We went to see Linda and Jon at the other end of Oak Park -- they live in a house that is much more like ours in terms of space and furnishings but their house is also influenced by the FLW design features of the area, and much more historic than ours, again with lots of wood trim and hardwood floors. Jon is an artist so the house is full of his paintings. They have three kids who are just about exactly the same age as ours, one boy and two girls, raised amidst a pile of cousins, Jewish, and the son has three children.  So many parallels except no farm -- an artist's life instead. We could talk to them for days. Linda worked on the farm during our Oberlin years and we have known each other ever since. Jon spent seven years of his wandering youth in Israel, serving in the IDF and the Reserves, so he is still connected to lots of friends in Israel. His kibbutz was attacked on October 7. Anyway, we sat around the table having delicious tomato soup and pumpkin bread for hours, sharing stories.

Then it was time to go to our next appointment -- we went to a tea shop to meet up with a high school friend of mine. As I expected, she had a lot of interesting news to share. She has been an aspiring filmmaker all her life, and she recently finished a feature film after going back to grad school at 50 so she could learn how to do that. Now her time is devoted to figuring out how to get this film distributed. You can find it on Amazon. It's called Puppy Love. There is another movie by that name but this one is about her dogs and produced for almost no money. Her next project is not a documentary, it will be a "narrative script" or something like that. It is about a woman who became famous in the early 1900s for a performance she invented that involved lots of swirling silk and long bamboo poles and the first electric lights. She influenced Isadora Duncan and she was good friends with Marie Curie. Her experiment with painting radium on her silk -- against strong advice from Marie -- failed when it burned up. Her name was Loie Fuller. When that film gets made, I will tell everyone.
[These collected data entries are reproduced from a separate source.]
Definition invited_contributor (accountID displayName : string) (now : time) (r : random)
    : tx string :=
  d <- get ;;
  match contributor_of d accountID with
  | Some id => ret id
  | None =>
    id <- newID "contrib" r ;;
    insert_contributor id {| ctb_display_name := displayName; ctb_status := "active";
                             ctb_account_id := Some accountID; ctb_created_at := now |} ;;
    ret id
  end.

Definition AcceptInvitation (token issuer subject email displayName requestID : string)
    (emailVerified : bool) (now : time) (rAccount rIdentity rContributor : random)
    : tx InvitationAcceptance :=
  fail_if (is_empty token || is_empty issuer || is_empty subject || negb emailVerified)
    ErrInvitationInvalid ;;
  d <- get ;;
  '(invitationID, i) <- some_or (find_where
      (λ _ i, seqb (inv_token_hash i) (sha256_hex token) && seqb (inv_status i) "pending"
              && (now <? inv_expires_at i)) (invitations d)) ErrInvitationInvalid ;;
  fail_if (negb (EqualFold (TrimSpace email) (inv_email i))) ErrInvitationInvalid ;;
  '(accountID, displayName) <- invited_account (inv_email i) displayName now rAccount ;;
  identityID <- newID "ident" rIdentity ;;
  any_error ErrInvitationInvalid
    (insert_identity identityID
       {| idn_account_id := accountID; idn_issuer := issuer; idn_subject := subject;
          idn_email_at_link_time := Some (inv_email i); idn_email_verified_at_link_time := true;
          idn_created_at := now; idn_last_authenticated_at := Some now |}) ;;
  upsert_membership (inv_organization_id i) accountID (inv_role i) now ;;
  contributorID <- (if seqb (inv_role i) "contributor" then
                      id <- invited_contributor accountID displayName now rContributor ;;
                      ret (Some id)
                    else ret None) ;;
  modify (set_invitations (alter (accept_row accountID now) invitationID)) ;;
  insertAudit (audit accountID "invitation.accepted" ("invitation/" +:+ invitationID) requestID now
    {["organization_id" := inv_organization_id i; "role" := inv_role i]}) ;;
  ret {| ic_AccountID := accountID; ic_OrganizationID := inv_organization_id i;
         ic_Role := inv_role i; ic_ContributorID := contributorID |}.

(** ** The first administrator *)

Record AdministratorBootstrap := {
  ab_Issuer : string; ab_Subject : string; ab_Email : string; ab_DisplayName : string;
  ab_OrganizationName : string
}.

(** The account of the identity, created with it when there is none. *)
Definition bootstrap_account (input : AdministratorBootstrap) (now : time) (r1 r2 : random)
    : tx string :=
  d <- get ;;
  match find_where (has_identity (ab_Issuer input) (ab_Subject input)) (oidc_identities d) with
  | Some (_, i) => ret (idn_account_id i)
  | None =>
    accountID <- newID "acct" r1 ;;
    identityID <- newID "ident" r2 ;;
    insert_account accountID {| acc_display_name := ab_DisplayName input;
                                acc_email := Some (ab_Email input); acc_status := "active";
                                acc_created_at := now |} ;;
    insert_identity identityID
      {| idn_account_id := accountID; idn_issuer := ab_Issuer input; idn_subject := ab_Subject input;
         idn_email_at_link_time := Some (ab_Email input); idn_email_verified_at_link_time := false;
         idn_created_at := now; idn_last_authenticated_at := None |} ;;
    ret accountID
  end.

(** The oldest organization of the name, created when there is none. *)
Definition bootstrap_organization (name : string) (now : time) (r : random) : tx string :=
  d <- get ;;
  match first_by (λ x y, time_id_leb (org_created_at x.2, x.1) (org_created_at y.2, y.1))
          (select (λ _ o, seqb (org_name o) name) (organizations d)) with
  | Some (id, _) => ret id
  | None =>
    id <- newID "org" r ;;
    insert_organization id {| org_name := name; org_created_at := now |} ;;
    ret id
  end.

Definition BootstrapAdministrator (input : AdministratorBootstrap) (requestID : string) (now : time)
    (r1 r2 r3 : random) : tx (string * string) :=
  accountID <- bootstrap_account input now r1 r2 ;;
  organizationID <- bootstrap_organization (ab_OrganizationName input) now r3 ;;
  upsert_membership organizationID accountID "admin" now ;;
  insertAudit (audit "system/bootstrap-admin" "administrator.bootstrapped"
    ("account/" +:+ accountID) requestID now
    {["organization_id" := organizationID; "issuer" := ab_Issuer input]}) ;;
  ret (accountID, organizationID).

(** ** Scopes *)

Lemma HasOrganizationRole_spec access organizationID roles :
  HasOrganizationRole access organizationID roles = true ↔
  ∃ m, m ∈ ia_Memberships access ∧ om_OrganizationID m = organizationID ∧ om_Role m ∈ roles.
Proof.
  unfold HasOrganizationRole. rewrite existsb_exists.
  setoid_rewrite <-list_elem_of_In. setoid_rewrite andb_true_iff. setoid_rewrite seqb_true.
  setoid_rewrite oneof_true. done.
Qed.

Lemma organization_ids_spec roles seen l organizationID :
  organizationID ∈ organization_ids roles seen l ↔
  organizationID ∉ seen ∧ ∃ m, m ∈ l ∧ om_OrganizationID m = organizationID ∧ om_Role m ∈ roles.
Proof.
  revert seen. induction l as [|m l IH]; intros seen; cbn.
  - split; [by intros ?%elem_of_nil|]. by intros (_ & m & ?%elem_of_nil & _).
  - destruct (oneof (om_Role m) roles && negb (oneof (om_OrganizationID m) seen)) eqn:E.
    + rewrite andb_true_iff, negb_true_iff, oneof_true in E. destruct E as [Hr Hs].
      apply bool_decide_eq_false in Hs. rewrite elem_of_cons, IH. split.
      * intros [->|[Hn (m' & Hm & Ho & Hr')]]; [split; [done|]; exists m; by split; [left|]|].
        apply not_elem_of_cons in Hn as [_ Hn]. split; [done|]. exists m'. by split; [right|].
      * intros (Hn & m' & [->|Hm]%elem_of_cons & Ho & Hr'); [by left|].
        destruct (decide (organizationID = om_OrganizationID m)) as [->|Hne]; [by left|right].
        split; [by apply not_elem_of_cons|]. by exists m'.
    + rewrite IH. split.
      { intros (Hn & m' & Hm & Ho & Hr). split; [done|]. exists m'. by split; [right|]. }
      intros (Hs & m' & [->|Hm]%elem_of_cons & Ho & Hr); [|split; [done|]; by exists m'].
      rewrite (proj2 (oneof_true _ _) Hr) in E. cbn in E. apply negb_false_iff, oneof_true in E.
      by subst.
Qed.

Lemma organization_ids_NoDup roles seen l : NoDup (organization_ids roles seen l).
Proof.
  revert seen. induction l as [|m l IH]; intros seen; cbn; [constructor|].
  destruct (_ && _); [|apply IH]. constructor; [|apply IH].
  rewrite organization_ids_spec. set_solver.
Qed.

(** The two ways the API scopes a request agree.  The organizations listed for a
    set of roles are pairwise different and are exactly those for which the
    per-organization check with the same roles succeeds; a role is held somewhere
    if and only if the list for it is not empty. *)
Theorem organization_scope_agrees access roles :
  NoDup (OrganizationIDsForRoles access roles) ∧
  (∀ organizationID, organizationID ∈ OrganizationIDsForRoles access roles ↔
     HasOrganizationRole access organizationID roles = true) ∧
  (∀ role, HasRole access role = true ↔ OrganizationIDsForRoles access [role] ≠ []).
Proof.
  split; [apply organization_ids_NoDup|]. split.
  - intros o. unfold OrganizationIDsForRoles. rewrite organization_ids_spec, HasOrganizationRole_spec.
    set_solver.
  - intros role. unfold HasRole. rewrite existsb_exists. split.
    + intros (m & Hm & Hr%seqb_true) Hn.
      assert (H : om_OrganizationID m ∈ OrganizationIDsForRoles access [role]).
      { apply organization_ids_spec. split; [by apply not_elem_of_nil|]. exists m.
        rewrite list_elem_of_In. by rewrite Hr, list_elem_of_singleton. }
      rewrite Hn in H. by apply elem_of_nil in H.
    + destruct (OrganizationIDsForRoles access [role]) as [|o l] eqn:E; [done|]. intros _.
      assert (H : o ∈ OrganizationIDsForRoles access [role]) by (rewrite E; left).
      apply organization_ids_spec in H as (_ & m & Hm & _ & Hr%list_elem_of_singleton).
      exists m. by rewrite <-list_elem_of_In, seqb_true.
Qed.

(** Resolving an identity.  Only an identity linked to an active account resolves;
    the access it gets carries exactly the active memberships of that account.
    Resolving writes nothing but the time of the last authentication, and that only
    when the stored one is more than five minutes old. *)
Theorem resolve_identity issuer subject at_ d :
  match find_where (has_identity issuer subject) (oidc_identities d) with
  | None => ResolveOIDCIdentity issuer subject at_ d = Err ErrNotFound
  | Some (_, i) =>
    match accounts d !! idn_account_id i with
    | Some a =>
      if seqb (acc_status a) "active" then
        ∃ access d', ResolveOIDCIdentity issuer subject at_ d = Ok (access, d') ∧
          ia_AccountID access = idn_account_id i ∧
          (∀ organizationID role,
             {| om_OrganizationID := organizationID; om_Role := role |} ∈ ia_Memberships access ↔
             ∃ m, organization_memberships d !! (organizationID, idn_account_id i, role) = Some m ∧
                  mem_status m = "active") ∧
          organization_memberships d' = organization_memberships d ∧ accounts d' = accounts d ∧
          (∀ k j, oidc_identities d !! k = Some j → oidc_identities d' !! k ≠ Some j →
             has_identity issuer subject k j = true ∧
             (∀ t, idn_last_authenticated_at j = Some t → t < at_ - 5 * minute) ∧
             oidc_identities d' !! k = Some (touch_identity at_ j))
      else ResolveOIDCIdentity issuer subject at_ d = Err ErrNotFound
    | None => ResolveOIDCIdentity issuer subject at_ d = Err ErrNotFound
    end
  end.
Proof.
  unfold ResolveOIDCIdentity. destruct (find_where _ _) as [[k i]|] eqn:Hf; [|by op_run; rewrite Hf].
  destruct (accounts d !! idn_account_id i) as [a|] eqn:Ha; [|by op_run; rewrite Hf; op_run; rewrite Ha].
  destruct (seqb (acc_status a) "active") eqn:Hs;
    [|by op_run; rewrite Hf; op_run; rewrite Ha; op_run; rewrite Hs].
  op_run. rewrite Hf. op_run. rewrite Ha. op_run. rewrite Hs. cbn [negb]. op_run.
  eexists _, _. split; [reflexivity|]. split; [done|]. split; [|split; [done|]; split; [done|]].
  - intros o role. cbn. unfold active_memberships. rewrite list_elem_of_fmap. split.
    + intros ([[[o' acc] role'] m] & [= -> ->] & Hin).
      rewrite merge_sort_Permutation in Hin. apply select_spec in Hin as [Hm Hp].
      cbn in Hp. rewrite andb_true_iff, !seqb_true in Hp. destruct Hp as [-> Hact]. by exists m.
    + intros (m & Hm & Hact). exists ((o, idn_account_id i, role), m). split; [done|].
      rewrite merge_sort_Permutation. apply select_spec. split; [done|].
      cbn. by rewrite andb_true_iff, !seqb_true.
  - intros k' j Hj Hne. db_simpl. rewrite lookup_update_where, Hj in *. cbn in *.
    destruct (_ && _) eqn:E; [|done]. apply andb_true_iff in E as [E1 E2]. split_and!; [done| |done].
    intros t Ht. rewrite Ht in E2. by apply Z.ltb_lt in E2.
Qed.

(** ** Invitations *)

Definition open_invitation (token : string) (now : time) (_ : string) (i : invitation_row) : bool :=
  seqb (inv_token_hash i) (sha256_hex token) && seqb (inv_status i) "pending"
  && (now <? inv_expires_at i).

(** The token hashes are distinct, as the unique index requires. *)
Definition token_hashes_unique (d : db) : Prop :=
  ∀ k i k' i', invitations d !! k = Some i → invitations d !! k' = Some i' →
    inv_token_hash i = inv_token_hash i' → k = k'.

Lemma find_invitation_none d token now :
  find_where (open_invitation token now) (invitations d) = None →
  ∀ issuer subject email displayName requestID verified r1 r2 r3,
    AcceptInvitation token issuer subject email displayName requestID verified now r1 r2 r3 d =
      Err ErrInvitationInvalid.
Proof.
  intros Hn issuer subject email displayName requestID verified r1 r2 r3.
  unfold AcceptInvitation. rewrite bind_fail_if. destruct (_ || _); [done|].
  op_run. unfold open_invitation in Hn. by rewrite Hn.
Qed.

(** What an accepted invitation went through. *)
Lemma AcceptInvitation_ok token issuer subject email displayName requestID verified now r1 r2 r3 d x d' :
  AcceptInvitation token issuer subject email displayName requestID verified now r1 r2 r3 d = Ok (x, d') →
  ∃ invitationID i, find_where (open_invitation token now) (invitations d) = Some (invitationID, i) ∧
    verified = true ∧ EqualFold (TrimSpace email) (inv_email i) = true ∧
    ic_OrganizationID x = inv_organization_id i ∧ ic_Role x = inv_role i ∧
    (∀ k j, oidc_identities d !! k = Some j → has_identity issuer subject k j = false) ∧
    (∃ m, organization_memberships d' !! (inv_organization_id i, ic_AccountID x, inv_role i) = Some m ∧
          mem_status m = "active") ∧
    invitations d' = <[invitationID := accept_row (ic_AccountID x) now i]> (invitations d).
Proof.
  unfold AcceptInvitation. intros H.
  apply bind_ok in H as ([] & ? & [Hg ->]%fail_if_ok & H). rewrite bind_get in H.
  apply bind_ok in H as ([invitationID i] & ? & [Hf ->]%some_or_ok & H).
  apply bind_ok in H as ([] & ? & [He ->]%fail_if_ok & H).
  apply bind_ok in H as ([accountID name] & d1 & Hacc & H).
  apply bind_ok in H as (identityID & ? & [_ ->]%newID_ok & H).
  apply bind_ok in H as ([] & d2 & Hid & H). apply bind_ok in H as ([] & d3 & Hm & H).
  apply bind_ok in H as (contributorID & d4 & Hc & H). stmt_inv. cbn.
  exists invitationID, i. split; [exact Hf|]. apply find_where_some in Hf as [Hi _].
  assert (Kinv : invitations d4 = invitations d ∧ oidc_identities d1 = oidc_identities d ∧
                 organization_memberships d4 = organization_memberships d3).
  { kept invitations Hacc. kept oidc_identities Hacc. kept invitations Hid. kept invitations Hm.
    kept invitations Hc. kept organization_memberships Hc. split_and!; congruence. }
  destruct Kinv as (Kinv & Kid & Kmem).
  split_and!; try done.
  - by rewrite !orb_false_iff, negb_false_iff in Hg; destruct Hg as [_ ?].
  - by apply negb_false_iff in He.
  - intros k j Hj. unfold insert_identity in Hid. insert_inv. cbn in *.
    match goal with H : exists_row _ _ = false |- _ => rewrite exists_row_false in H; eapply H end.
    by rewrite Kid.
  - unfold upsert_membership in Hm. insert_inv. rewrite Kmem. db_simpl.
    rewrite lookup_insert_eq. eexists. split; reflexivity.
  - rewrite Kinv. by apply alter_as_insert.
Qed.
(* ===== verification/Campaign.v ===== *)
(** * Campaign administration and the queue snapshot
      ([database/admin.go], [database/operations.go])

    A campaign is created in one transaction: project, template, task, assignment
    and the first session.  The listings aggregate over the same tables. *)

From S2P Require Import Prelude Domain Schema Store.

(** ** Listings *)

Record ProjectSummary := {
  ps_ID : string; ps_OrganizationID : string; ps_Name : string; ps_TargetTrajectories : Z;
  ps_TaskCount : nat; ps_SessionCount : nat; ps_Assigned : nat; ps_Recording : nat;
  ps_Processing : nat; ps_ReadyForReview : nat; ps_Accepted : nat; ps_Rejected : nat;
  ps_Released : nat; ps_Deleted : nat
}.

Definition task_project (d : db) (taskID : string) : option string :=
  t ← tasks d !! taskID;
  tt ← task_templates d !! tsk_template_id t;
  Some (tpl_project_id tt).
Definition project_sessions (d : db) (projectID : string) : list (string * session_row) :=
  select (λ _ s, match assignments d !! ses_assignment_id s with
                 | Some a => bool_decide (task_project d (asg_task_id a) = Some projectID)
                 | None => false
                 end) (sessions d).
(** [count(DISTINCT s.id) FILTER (WHERE s.state IN states)] *)
Definition count_states (states : list SessionState) (l : list (string * session_row)) : nat :=
  length (List.filter (λ ks, bool_decide (ses_state ks.2 ∈ states)) l).

Definition project_summary (d : db) (id : string) (p : project_row) : ProjectSummary :=
  let l := project_sessions d id in
  {| ps_ID := id; ps_OrganizationID := prj_organization_id p; ps_Name := prj_name p;
     ps_TargetTrajectories := prj_target_trajectories p;
     ps_TaskCount := length (select (λ t _, bool_decide (task_project d t = Some id)) (tasks d));
     ps_SessionCount := length l;
     ps_Assigned := count_states [SessionCreated; SessionAssigned; SessionReady] l;
     ps_Recording := count_states [SessionRecording; SessionFinalizing; SessionUploading] l;
     ps_Processing := count_states [SessionSubmitted; SessionProcessing] l;
     ps_ReadyForReview := count_states [SessionReadyForReview] l;
     ps_Accepted := count_states [SessionAccepted] l;
     ps_Rejected := count_states
       [SessionRejected; SessionReworkRequired; SessionFailed; SessionCancelled] l;
     ps_Released := count_states [SessionReleased] l;
     ps_Deleted := count_states [SessionDeleted] l |}.

(** [ORDER BY t DESC, id] *)
Definition newer {R} (t : R → time) (x y : string * R) : Prop :=
  (if t y.2 <? t x.2 then true else if t x.2 <? t y.2 then false else string_leb x.1 y.1) = true.
#[export] Instance newer_dec {R} (t : R → time) : RelDecision (newer t).
Proof. intros x y. unfold newer. apply _. Defined.

Definition listProjects (d : db) (organizationIDs : option (list string)) : list ProjectSummary :=
  map (λ kp, project_summary d kp.1 kp.2)
    (merge_sort (newer prj_created_at)
      (select (λ _ p, match organizationIDs with
                      | None => true
                      | Some l => oneof (prj_organization_id p) l
                      end) (projects d))).
Definition ListProjects (d : db) : list ProjectSummary := listProjects d None.
Definition ListProjectsForOrganizations (d : db) (organizationIDs : list string) : list ProjectSummary :=
  if Nat.eqb (length organizationIDs) 0 then [] else listProjects d (Some organizationIDs).

Record ProjectSession := {
  pss_SessionID : string; pss_TaskID : string; pss_Goal : string; pss_ContributorID : string;
  pss_ContributorName : string; pss_State : SessionState; pss_UpdatedAt : time
}.

Definition project_session (d : db) (id : string) (s : session_row) : option ProjectSession :=
  a ← assignments d !! ses_assignment_id s;
  c ← contributors d !! asg_contributor_id a;
  t ← tasks d !! asg_task_id a;
  Some {| pss_SessionID := id; pss_TaskID := asg_task_id a; pss_Goal := tsk_goal t;
          pss_ContributorID := asg_contributor_id a; pss_ContributorName := ctb_display_name c;
          pss_State := ses_state s; pss_UpdatedAt := ses_updated_at s |}.

Definition ListProjectSessions (d : db) (projectID : string) : res (list ProjectSession) :=
  if negb (has_row (projects d) projectID) then Err ErrNotFound
  else Ok (omap (λ ks, project_session d ks.1 ks.2)
             (merge_sort (newer ses_updated_at) (project_sessions d projectID))).

Definition GetProject (d : db) (projectID : string) : res Project :=
  match projects d !! projectID with
  | None => Err ErrNotFound
  | Some p => Ok {| p_ID := projectID; p_OrganizationID := prj_organization_id p;
                    p_Name := prj_name p; p_TargetTrajectories := prj_target_trajectories p |}
  end.

Record OrganizationContributor := { oc_ID : string; oc_DisplayName : string; oc_Email : string }.

Definition lower_name_le (x y : OrganizationContributor) : Prop :=
  (if string_leb (ToLower (oc_DisplayName x)) (ToLower (oc_DisplayName y)) then
     if string_leb (ToLower (oc_DisplayName y)) (ToLower (oc_DisplayName x))
     then string_leb (oc_ID x) (oc_ID y) else true
   else false) = true.
#[export] Instance lower_name_le_dec : RelDecision lower_name_le.
Proof. intros x y. unfold lower_name_le. apply _. Defined.

Definition ListOrganizationContributors (d : db) (organizationID : string)
    : list OrganizationContributor :=
  merge_sort lower_name_le (omap (λ kc : string * contributor_row,
    accountID ← ctb_account_id kc.2;
    a ← accounts d !! accountID;
    if active_member d organizationID "contributor" accountID
       && seqb (acc_status a) "active" && seqb (ctb_status kc.2) "active"
    then Some {| oc_ID := kc.1; oc_DisplayName := ctb_display_name kc.2;
                 oc_Email := coalesce "" (acc_email a) |}
    else None) (map_to_list (contributors d))).

(** ** Campaigns *)

Record CampaignSpec := {
  cs_OrganizationName : string; cs_ProjectName : string; cs_TargetTrajectories : Z;
  cs_TemplateName : string; cs_Goal : string; cs_Category : string; cs_Difficulty : string;
  cs_TemplateSpecification : string; cs_InputAssets : string; cs_ExpectedOutputs : string;
  cs_ContributorName : string
}.

Record BootstrappedCampaign := {
  bc_OrganizationID : string; bc_ProjectID : string; bc_TemplateID : string; bc_TaskID : string;
  bc_ContributorID : string; bc_AssignmentID : string; bc_SessionID : string
}.

Record ProductionCampaignSpec := {
  pc_OrganizationID : string; pc_ContributorID : string; pc_ProjectName : string;
  pc_TargetTrajectories : Z; pc_TemplateName : string; pc_Goal : string; pc_Category : string;
  pc_Difficulty : string; pc_TemplateSpecification : string; pc_InputAssets : string;
  pc_ExpectedOutputs : string
}.

Definition event_without_metadata (actor action resource requestID : string) (now : time)
    : AuditEvent := audit actor action resource requestID now ∅.

Definition CreateProductionCampaign (spec : ProductionCampaignSpec) (actor requestID : string)
    (now : time) (r1 r2 r3 r4 r5 : random) : tx BootstrappedCampaign :=
  projectID <- newID "proj" r1 ;;
  templateID <- newID "tmpl" r2 ;;
  taskID <- newID "task" r3 ;;
  assignmentID <- newID "assign" r4 ;;
  sessionID <- newID "sess" r5 ;;
  session <- lift (Transition
    {| s_ID := sessionID; s_AssignmentID := assignmentID; s_State := SessionCreated;
       s_UpdatedAt := 0; s_AuditEvents := [] |}
    (transition_command SessionAssigned actor requestID now)) ;;
  d <- get ;;
  fail_if (negb (ContributorHasOrganization d (pc_ContributorID spec) (pc_OrganizationID spec)))
    ErrNotFound ;;
  insert_project projectID
    {| prj_organization_id := pc_OrganizationID spec; prj_name := pc_ProjectName spec;
       prj_target_trajectories := pc_TargetTrajectories spec; prj_created_at := now |} ;;
  insert_task_template templateID
    {| tpl_project_id := projectID; tpl_name := pc_TemplateName spec; tpl_goal := pc_Goal spec;
       tpl_category := pc_Category spec; tpl_difficulty := pc_Difficulty spec;
       tpl_specification := pc_TemplateSpecification spec; tpl_created_at := now |} ;;
  insert_task taskID
    {| tsk_template_id := templateID; tsk_goal := pc_Goal spec;
       tsk_input_assets := pc_InputAssets spec; tsk_expected_outputs := pc_ExpectedOutputs spec;
       tsk_created_at := now |} ;;
  insert_assignment assignmentID
    {| asg_task_id := taskID; asg_contributor_id := pc_ContributorID spec; asg_created_at := now |} ;;
  insert_session sessionID (new_session assignmentID (s_State session) None now) ;;
  insertAudit (event_without_metadata actor "project.created" ("project/" +:+ projectID) requestID now) ;;
  insertAudit (event_without_metadata actor "task_template.created"
                 ("task-template/" +:+ templateID) requestID now) ;;
  insertAudit (event_without_metadata actor "task.created" ("task/" +:+ taskID) requestID now) ;;
  insertAudit (audit actor "task.assigned" ("assignment/" +:+ assignmentID) requestID now
    {["task_id" := taskID; "contributor_id" := pc_ContributorID spec]}) ;;
  insert_last_audit session ;;
  ret {| bc_OrganizationID := pc_OrganizationID spec; bc_ProjectID := projectID;
         bc_TemplateID := templateID; bc_TaskID := taskID; bc_ContributorID := pc_ContributorID spec;
         bc_AssignmentID := assignmentID; bc_SessionID := sessionID |}.

Definition BootstrapCampaign (spec : CampaignSpec) (actor requestID : string) (now : time)
    (r1 r2 r3 r4 r5 r6 r7 : random) : tx BootstrappedCampaign :=
  organizationID <- newID "org" r1 ;;
  projectID <- newID "proj" r2 ;;
  templateID <- newID "tmpl" r3 ;;
  taskID <- newID "task" r4 ;;
  contributorID <- newID "contrib" r5 ;;
  assignmentID <- newID "assign" r6 ;;
  sessionID <- newID "sess" r7 ;;
  session <- lift (Transition
    {| s_ID := sessionID; s_AssignmentID := assignmentID; s_State := SessionCreated;
       s_UpdatedAt := 0; s_AuditEvents := [] |}
    (transition_command SessionAssigned actor requestID now)) ;;
  insert_organization organizationID {| org_name := cs_OrganizationName spec; org_created_at := now |} ;;
  insert_project projectID
    {| prj_organization_id := organizationID; prj_name := cs_ProjectName spec;
       prj_target_trajectories := cs_TargetTrajectories spec; prj_created_at := now |} ;;
  insert_task_template templateID
    {| tpl_project_id := projectID; tpl_name := cs_TemplateName spec; tpl_goal := cs_Goal spec;
       tpl_category := cs_Category spec; tpl_difficulty := cs_Difficulty spec;
       tpl_specification := cs_TemplateSpecification spec; tpl_created_at := now |} ;;
  insert_task taskID
    {| tsk_template_id := templateID; tsk_goal := cs_Goal spec;
       tsk_input_assets := cs_InputAssets spec; tsk_expected_outputs := cs_ExpectedOutputs spec;
       tsk_created_at := now |} ;;
  insert_contributor contributorID
    {| ctb_display_name := cs_ContributorName spec; ctb_status := "active"; ctb_account_id := None;
       ctb_created_at := now |} ;;
  insert_assignment assignmentID
    {| asg_task_id := taskID; asg_contributor_id := contributorID; asg_created_at := now |} ;;
  insert_session sessionID (new_session assignmentID (s_State session) None now) ;;
  insertAudit (event_without_metadata actor "organization.created"
                 ("organization/" +:+ organizationID) requestID now) ;;
  insertAudit (event_without_metadata actor "project.created" ("project/" +:+ projectID) requestID now) ;;
  insertAudit (event_without_metadata actor "task_template.created"
                 ("task-template/" +:+ templateID) requestID now) ;;
  insertAudit (event_without_metadata actor "task.created" ("task/" +:+ taskID) requestID now) ;;
  insertAudit (event_without_metadata actor "contributor.created"
                 ("contributor/" +:+ contributorID) requestID now) ;;
  insertAudit (audit actor "task.assigned" ("assignment/" +:+ assignmentID) requestID now
    {["task_id" := taskID; "contributor_id" := contributorID]}) ;;
  insert_last_audit session ;;
  ret {| bc_OrganizationID := organizationID; bc_ProjectID := projectID; bc_TemplateID := templateID;
         bc_TaskID := taskID; bc_ContributorID := contributorID; bc_AssignmentID := assignmentID;
         bc_SessionID := sessionID |}.

(** ** The queue snapshot *)

Record QueueSnapshot := {
  qs_Processing : nat * nat * nat; qs_Redaction : nat * nat * nat;
  qs_Deletion : nat * nat * nat * nat; qs_Retention : nat * nat * nat * nat;
  qs_OldestReadyAgeSeconds : Z
}.

Definition count_state {R} (state : R → string) (name : string) (m : gmap string R) : nat :=
  length (select (λ _ r, seqb (state r) name) m).

(** [min(available_at) ... WHERE state='queued' AND available_at <= now] *)
Definition oldest_ready {R} (state : R → string) (available : R → time) (now : time)
    (m : gmap string R) : option time :=
  match map (λ kr, available kr.2)
          (select (λ _ r, seqb (state r) "queued" && (available r <=? now)) m) with
  | [] => None
  | t :: l => Some (foldr Z.min t l)
  end.

(** [LEAST] ignores nulls. *)
Definition least (a b : option time) : option time :=
  match a, b with
  | Some x, Some y => Some (Z.min x y)
  | Some x, None => Some x
  | None, o => o
  end.

(** [EXTRACT(EPOCH FROM interval)::bigint]: the nearest second, halves away from
    zero; the result is only used where it is positive. *)
Definition round_seconds (ns : Z) : Z := (2 * ns + second) / (2 * second).

Definition GetQueueSnapshot (d : db) (now : time) : QueueSnapshot :=
  let oldest :=
    least (least (oldest_ready job_state job_available_at now (processing_jobs d))
                 (oldest_ready rjb_state rjb_available_at now (redaction_jobs d)))
          (least (oldest_ready del_state del_available_at now (deletion_requests d))
                 (oldest_ready prg_state prg_available_at now (retention_purge_requests d))) in
  let jobs := count_state job_state in
  let redactions := count_state rjb_state in
  let deletions := count_state del_state in
  let purges := count_state prg_state in
  {| qs_Processing := (jobs "queued" (processing_jobs d), jobs "leased" (processing_jobs d),
                       jobs "dead_letter" (processing_jobs d));
     qs_Redaction := (redactions "queued" (redaction_jobs d), redactions "leased" (redaction_jobs d),
                      redactions "dead_letter" (redaction_jobs d));
     qs_Deletion := (deletions "queued" (deletion_requests d), deletions "leased" (deletion_requests d),
                     deletions "blocked" (deletion_requests d),
                     deletions "dead_letter" (deletion_requests d));
     qs_Retention := (purges "queued" (retention_purge_requests d),
                      purges "leased" (retention_purge_requests d),
                      purges "blocked" (retention_purge_requests d),
                      purges "dead_letter" (retention_purge_requests d));
     qs_OldestReadyAgeSeconds :=
       Z.max 0 (match oldest with Some t => round_seconds (now - t) | None => 0 end) |}.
Back to Paul and Wendy's for dinner. Their house is always populated by various young people, mostly connected to their youngest child, but this time including some students on vacation from college. As it happened, none of their own children were there for dinner but we had a nice time with other people's kids.  Paul has had to learn to pay close attention to using pronouns correctly, as have we all.

Storm, Wendy, Paul

As is so often the case on these trips, we have known each of these friends since before we all had kids, even since before we were married.  We are all in a good place, physically and mentally, and it is so interesting to think about what comes next. Some of us don't have any parents anymore and some of us are retired. All of us have had good lives with plenty of unexpected twists and turns. And we are definitely traveling in a bubble when it comes to political perspectives.

The next morning we got in the car at 8 AM and drove all day long.  It started snowing at about 2:00 and after that it was a lot less relaxing. Before that, we could look out the window and admire the expanse of cornfields, black soil, endless parade of farm buildings. We are still taking the smaller roads and avoiding tolls, so the trip from Chicago to Manhattan, Kansas was longer than it might have been. We got to Paul's house by 7 PM. In the very last miles, we encountered some difficulties with shifting into second gear. This may make the next leg of the trip less predictable. Up until then, we were not thinking about the car at all. It was doing its job without any need of attention.

It is still dark out at 7 AM on Tuesday so I haven't seen the view out of these giant windows yet, but there is a big lake out there and it snowed all night. Or it was supposed to, but I can't see anything yet.